Doctor of Philosophy

Department

Nanoscience and Nanotechnology

First Advisor

Dr. Indika U. Arachchige

Abstract

Semiconductors are a necessary component for many important electrical and optical devices such as lithium-ion batteries1, photodetectors2, transistors3, solar cells4, and bio-imaging5. As a result, many different semiconducting materials have been investigated, the most popular being direct-gap materials such as CdSe, GaAs, or PbTe due to their excellent light-matter interactions and high molar absorptivity.6 Unfortunately, the majority of these semiconductors are extremely toxic and rare, and therefore, unable to integrate into devices for biomedical or environmental applications. In contrast, Group IV semiconducting materials such as Ge and Si are much more bio-friendly but have an indirect bandgap hindering their absorption and emission properties.
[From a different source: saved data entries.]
Lemma pipe_machine_call m p : can_call 0 0x80400000 (pipe_machine m p).
Proof.
  assert (procs_ok (machine [running 1])) as (Hl & Hs & Hf) by (apply machine_procs_ok; vm_compute; lia).
  assert (Hf' : forall i, (i < NPROC)%nat -> free (LProc i) (hw (pipe_machine m p))).
  { intros i Hi. destruct (Hf i Hi) as [name Hn]. exists name. cbn.
    rewrite lookup_insert_ne by discriminate. exact Hn. }
  assert (settled (hw (pipe_machine m p))) by (exists cpu0; repeat split; done).
  split; [|split].
  - split; [done|]. split; [reflexivity|]. split; [apply Hf'; vm_compute; lia|reflexivity].
  - split; [exact Hl|]. split; [done|exact Hf'].
  - exists "pipe"%string. cbn. apply lookup_insert_eq.
Qed.

Lemma pipe_machine_in m lvl p n :
  @shape platform0 m lvl -> lvl !! root0 = Some 2%nat -> pipe_ok p -> 0 <= n <= 4096 ->
  user_range m lvl root0 0x1000 n user0 ->
  @in_pipe platform0 0 (running 1 <| p_pagetable := root0 |>) 0x80400000 0x1000 n lvl user0
    (pipe_machine m p) p.
Proof.
  intros Hs Hr Hp Hn Hu. split; [reflexivity|reflexivity|apply lookup_singleton_eq|exact Hp|exact Hs|exact Hr| |exact Hu].
  change MAXVA with (2 ^ 38). lia.
Qed.

Lemma pipewrite_appends_witness :
  exists s p' bytes, pipewrite 0x80400000 0x1000 5 [] s = Ret 5 []
      (s <| pipes ::= <[0x80400000 := p']> |> <| procs := wake_all (ChPipeRead 0x80400000) s |>) /\
    length bytes = 5%nat /\ content p' = bytes.
Proof.
  destruct user0_memory as (m & lvl & Hs & Hr & Hu).
  assert (Hok : pipe_ok (pipe0 (2 ^ 32 - 2) (2 ^ 32 - 2))) by (vm_compute; repeat split; congruence).
  destruct (@pipewrite_appends platform0 platform0_ok 0 _ _ _ 5 lvl user0 _ [] _
    (pipe_machine_call m (pipe0 (2 ^ 32 - 2) (2 ^ 32 - 2)))
    (pipe_machine_in m lvl _ 5 Hs Hr Hok ltac:(lia) (Hu 0x1000 5 ltac:(lia) ltac:(lia))))
    as (p' & Hrun & _ & Hc); [reflexivity|lia|vm_compute; congruence|].
  eexists _, p', _. split; [exact Hrun|]. split; [|exact Hc]. reflexivity.
Defined.

Lemma piperead_takes_first_witness :
  exists s s' p', piperead 0x80400000 0x1000 10 [] s = Ret 3 [] s' /\ content p' = [].
Proof.
  destruct user0_memory as (m & lvl & Hs & Hr & Hu).
  assert (Hok : pipe_ok (pipe0 (2 ^ 32 - 2) 1)) by (vm_compute; repeat split; congruence).
  destruct (@piperead_takes_first platform0 platform0_ok 0 _ _ _ 10 lvl user0 _ [] _
    (pipe_machine_call m (pipe0 (2 ^ 32 - 2) 1))
    (pipe_machine_in m lvl _ 10 Hs Hr Hok ltac:(lia) (Hu 0x1000 10 ltac:(lia) ltac:(lia))))
    as (p' & Hrun & _ & Hc); [lia|reflexivity|].
  eexists _, _, p'. split; [exact Hrun|]. rewrite Hc. reflexivity.
Defined.
Definition syscall : M unit :=
  p <- curproc;
  tf <- trapframe_of p;
  pp <- proc_at p;
  let num := s32 (tf_a7 tf) in
  match (if (0 <? num) && (num <? Z.of_nat (length syscalls))
         then syscalls !! Z.to_nat num else None) with
  | Some (Some f, name, nargs) =>
      let a0_cpy := s32 (tf_a0 tf) in
      r <- f;
      pp <- proc_at p;
      tf_upd (p_trapframe pp) (fun tf => tf <| tf_a0 := u64 r |>) ;;
      when (bit (Z.shiftr (s32 (p_mask pp)) num) 1) (print_trace p name nargs a0_cpy)
  | _ =>
      printf (bytes_of "%d %s: unknown sys call %d" ++ nl)
        [AInt (p_pid pp); AStr (Some (p_name pp)); AInt num] ;;
      tf_upd (p_trapframe pp) (fun tf => tf <| tf_a0 := u64 (-1) |>)
  end.

(** ** plic.c *)

Definition PLIC_SENABLE (hart : nat) : Z := PLIC + 0x2080 + Z.of_nat hart * 0x100.
Definition PLIC_SPRIORITY (hart : nat) : Z := PLIC + 0x201000 + Z.of_nat hart * 0x2000.
Definition PLIC_SCLAIM (hart : nat) : Z := PLIC + 0x201004 + Z.of_nat hart * 0x2000.

Definition plicinit : M unit :=
  mmio_write (PLIC + UART0_IRQ * 4) 1 ;;
  mmio_write (PLIC + VIRTIO0_IRQ * 4) 1.

Definition plicinithart : M unit :=
  hart <- cpuid;
  mmio_write (PLIC_SENABLE hart) (Z.lor (Z.shiftl 1 UART0_IRQ) (Z.shiftl 1 VIRTIO0_IRQ)) ;;
  mmio_write (PLIC_SPRIORITY hart) 0.

Definition plic_claim : M Z :=
  hart <- cpuid;
  irq <- mmio_read (PLIC_SCLAIM hart);
  ret (s32 (u32 irq)).

Definition plic_complete (irq : Z) : M unit :=
  hart <- cpuid;
  mmio_write (PLIC_SCLAIM hart) (u32 irq).

(** ** trap.c *)

Definition hart_upd (f : hart -> hart) : M unit := modify (fun s => s <| hw ::= f |>).

Definition trapinit : M unit := initlock LTicks "time".

Definition trapinithart : M unit := hart_upd (fun h => h <| stvec := sym_kernelvec |>).

Definition clockintr : M unit :=
  acquire LTicks ;;
  modify (fun s => s <| ticks ::= fun t => t +32 1 |>) ;;
  update_time ;;
  wakeup ChTicks ;;
  release LTicks.

Definition devintr : M Z :=
  scause <- gets (fun s => scause (hw s));
  if bit scause 0x8000000000000000 && (Z.land scause 0xff =? 9) then
    irq <- plic_claim;
    (if irq =? UART0_IRQ then uartintr
     else if irq =? VIRTIO0_IRQ then virtio_disk_intr
     else when (negb (irq =? 0))
            (printf (bytes_of "unexpected interrupt irq=%d" ++ nl) [AInt irq])) ;;
    when (negb (irq =? 0)) (plic_complete irq) ;;
    ret 1
  else if scause =? 0x8000000000000001 then
    id <- cpuid;
    when (id =? 0)%nat clockintr ;;
    hart_upd (fun h => h <| sip ::= fun x => Z.land x (Z.lnot 2) |>) ;;
    ret 2
  else ret 0.

(** A timer interrupt gives up the CPU under RR at every tick and under MLFQ
    when the time slice of the process's queue is used up; FCFS and PBS do not
    preempt. *)
Definition preempt (p : nat) : M unit :=
  match sched_policy with
  | RR => yield
  | MLFQ =>
      now <- gets ticks;
      pp <- proc_at p;
      when (u32 (Z.shiftl 1 (p_queue pp)) <=? now -32 p_last_qtime pp)
        (when (p_queue pp <? 4) (proc_upd p (fun p => p <| p_queue ::= fun q => q + 1 |>)) ;;
         proc_upd p (fun p => p <| p_last_qtime := s32 now |>) ;;
         yield)
  | FCFS | PBS => ret tt
  end.

Definition usertrapret : M unit :=
  p <- curproc;
  pp <- proc_at p;
  intr_off ;;
  hart_upd (fun h => h <| stvec := TRAMPOLINE + (sym_uservec - sym_trampoline) |>) ;;
  h <- gets hw;
  tf_upd (p_trapframe pp) (fun tf =>
    tf <| tf_kernel_satp := satp h |>
       <| tf_kernel_sp := u64 (p_kstack pp + PGSIZE) |>
       <| tf_kernel_trap := sym_usertrap |>
       <| tf_kernel_hartid := Z.of_nat (tp h) |>) ;;
  x <- r_sstatus;
  w_sstatus (Z.lor (Z.land x (Z.lnot SSTATUS_SPP)) SSTATUS_SPIE) ;;
  tf <- tf_at (p_trapframe pp);
  hart_upd (fun h => h <| sepc := tf_epc tf |>).

Definition usertrap : M unit :=
  x <- r_sstatus;
  if bit x SSTATUS_SPP then panic "usertrap: not from user mode" else
  hart_upd (fun h => h <| stvec := sym_kernelvec |>) ;;
  p <- curproc;
  pp <- proc_at p;
  h <- gets hw;
  tf_upd (p_trapframe pp) (fun tf => tf <| tf_epc := sepc h |>) ;;
  which_dev <-
    (if scause h =? 8 then
       when (negb (p_killed pp =? 0)) (exit (-1)) ;;
       tf_upd (p_trapframe pp) (fun tf => tf <| tf_epc ::= fun x => x +64 4 |>) ;;
       intr_on ;;
       syscall ;;
       ret 0
     else
       d <- devintr;
       if negb (d =? 0) then ret d else
       h <- gets hw;
       pp <- proc_at p;
       printf (bytes_of "usertrap(): unexpected scause %p pid=%d" ++ nl)
         [APtr (scause h); AInt (p_pid pp)] ;;
       printf (bytes_of "            sepc=%p stval=%p" ++ nl) [APtr (sepc h); APtr (stval h)] ;;
       proc_upd p (fun p => p <| p_killed := 1 |>) ;;
       ret 0);
  pp <- proc_at p;
  when (negb (p_killed pp =? 0)) (exit (-1)) ;;
  when (which_dev =? 2) (preempt p) ;;
  usertrapret.

(** The test in kerneltrap(), which is compiled under RR and MLFQ only. *)
Definition kernel_preempt : M unit :=
  match sched_policy with
  | FCFS | PBS => ret tt
  | RR | MLFQ =>
      o <- myproc;
      match o with
      | None => ret tt
      | Some p =>
          pp <- proc_at p;
          when (bool_decide (p_state pp = RUNNING)) (preempt p)
      end
  end.

Definition kerneltrap : M unit :=
  h <- gets hw;
  let sepc := sepc h in
  let sstatus := sstatus h in
  let scause := scause h in
  if negb (bit sstatus SSTATUS_SPP) then panic "kerneltrap: not from supervisor mode" else
  i <- intr_get;
  if i then panic "kerneltrap: interrupts enabled" else
  which_dev <- devintr;
  if which_dev =? 0 then
    h <- gets hw;
    printf (bytes_of "scause %p" ++ nl) [APtr scause] ;;
    printf (bytes_of "sepc=%p stval=%p" ++ nl) [APtr (State.sepc h); APtr (stval h)] ;;
    panic "kerneltrap"
  else
  when (which_dev =? 2) kernel_preempt ;;
  hart_upd (fun h => h <| State.sepc := sepc |> <| State.sstatus := sstatus |>).

(** proc.c: where a new process starts. *)
Definition forkret : M unit :=
  p <- curproc;
  release (LProc p) ;;
  first <- gets forkret_first;
  when first
    (modify (fun s => s <| forkret_first := false |>) ;;
     fsinit ROOTDEV) ;;
  usertrapret.

(** ** The clock *)

(** What a tick does to a process: a running one is charged, one that sleeps on
    [&ticks] wakes. *)
Definition tick_proc (now : Z) (me : option nat) (i : nat) (p : proc) : proc :=
  if decide (Some i = me) then ran p else woken ChTicks now (ran p).

Definition ticked (s : kernel) : kernel :=
  let now := ticks s +32 1 in
  s <| ticks := now |> <| procs := imap (tick_proc now (cur (hw s))) (procs s) |>
    <| hw ::= norm_h |>.

(** No process lock and not the clock's is held. *)
Definition clock_ok (s : kernel) : Prop :=
  orderly (hw s) /\ length (procs s) = NPROC /\ free LTicks (hw s) /\
  forall i, (i < NPROC)%nat -> free (LProc i) (hw s).

Lemma clock_procs_ok s : clock_ok s -> procs_ok (s <| hw ::= norm_h |>).
Proof. intros (Ho & Hl & _ & Hf). split; [done|]. split; [by apply settled_norm|done]. Qed.

Lemma clockintr_run e s : clock_ok s -> clockintr e s = Ret tt e (ticked s).
Proof.
  intros Hok. pose proof (clock_procs_ok s Hok) as Hp. destruct Hok as (Ho & Hl & Ht & Hf).
  unfold clockintr, bind at 1. rewrite acquire_norm, acquire_run by (done || apply Hp).
  set (s1 := s <| hw ::= norm_h |> <| hw ::= lock_h LTicks |>).
  assert (Hp1 : procs_ok s1) by (by apply procs_ok_lock).
  rewrite step_modify. set (s2 := s1 <| ticks ::= _ |>). assert (procs_ok s2) by exact Hp1.
  mrun update_time_run. mrun wakeup_run.
  pose proof (settled_norm _ Ho) as Hs. pose proof (free_norm _ _ Ht) as Ht'.
  rewrite release_run by (unfold s2, s1; st; eauto with kernel).
  apply ret_state. unfold ticked, s2, s1. state_eq.
  - by rewrite unlock_lock.
  - unfold wake_all, tick_proc. st. apply list_eq. intros i.
    rewrite !list_lookup_imap. destruct (procs s !! i) as [p|]; [|done]. cbn. by rewrite cur_lock, cur_norm.
Qed.

Lemma devintr_timer_run e s :
  clock_ok s -> tp (hw s) = 0%nat -> scause (hw s) = 0x8000000000000001 ->
  devintr e s = Ret 2 e (ticked s <| hw ::= fun h => h <| sip ::= fun x => Z.land x (Z.lnot 2) |> |>).
Proof.
  intros Hok Htp Hsc. unfold devintr. rewrite step_gets, Hsc.
  change (bit 0x8000000000000001 0x8000000000000000 && (Z.land 0x8000000000000001 0xff =? 9)) with false.
  change (0x8000000000000001 =? 0x8000000000000001) with true. cbv iota.
  unfold cpuid, r_tp. rewrite bind_assoc, step_gets, step_ret, Htp. cbn [Nat.eqb when].
  rewrite (bind_run _ _ _ _ _ _ _ (clockintr_run e s Hok)). done.
Qed.

(** ** Preemption *)

(** The MLFQ demotion of a process whose time slice is over. *)
Definition demoted (now : Z) (p : proc) : proc :=
  p <| p_queue ::= fun q => if q <? 4 then q + 1 else q |> <| p_last_qtime := s32 now |>
    <| p_state := RUNNABLE |>.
Sn alloying into Si and Ge modifies the valence and conduction band minima, causing an indirect-to-direct gap transition and enhancing light-matter interactions and consequently optical properties.7,8 With the addition of Sn, the bandgap is significantly reduced in the alloy, shifting the optical properties towards the IR region, but with the effects of quantum confinement, the energy gap can be increased back towards the visible or near IR spectrum.8–10 There has always been some difficulty alloying Sn with Ge and Si due to large discrepancies in lattice constants as well as high temperatures and long growth times used in traditional vapor phase syntheses, which promote Sn segregation. However, moderately low-temperature solution synthesis routes have been demonstrated to alloy Ge and Sn and produce homogeneous alloy nanocrystals (NCs) with varying sizes and compositions. Synthesis of both strongly and weakly confined Ge1-xSnx NCs were investigated both within this work and beyond.8–12 These reports established the size, composition-dependent energy gaps, and enhanced optical properties for particles ranging from 2 to 15 nm and with Sn incorporation up to 95%.8–12 To utilize these advanced properties, Ge1−xSnx NCs must be assembled into devices for optoelectronic, charge storage, and electronic applications. The first step towards this is the fabrication of these NCs into low-cost, solution-processed thin films.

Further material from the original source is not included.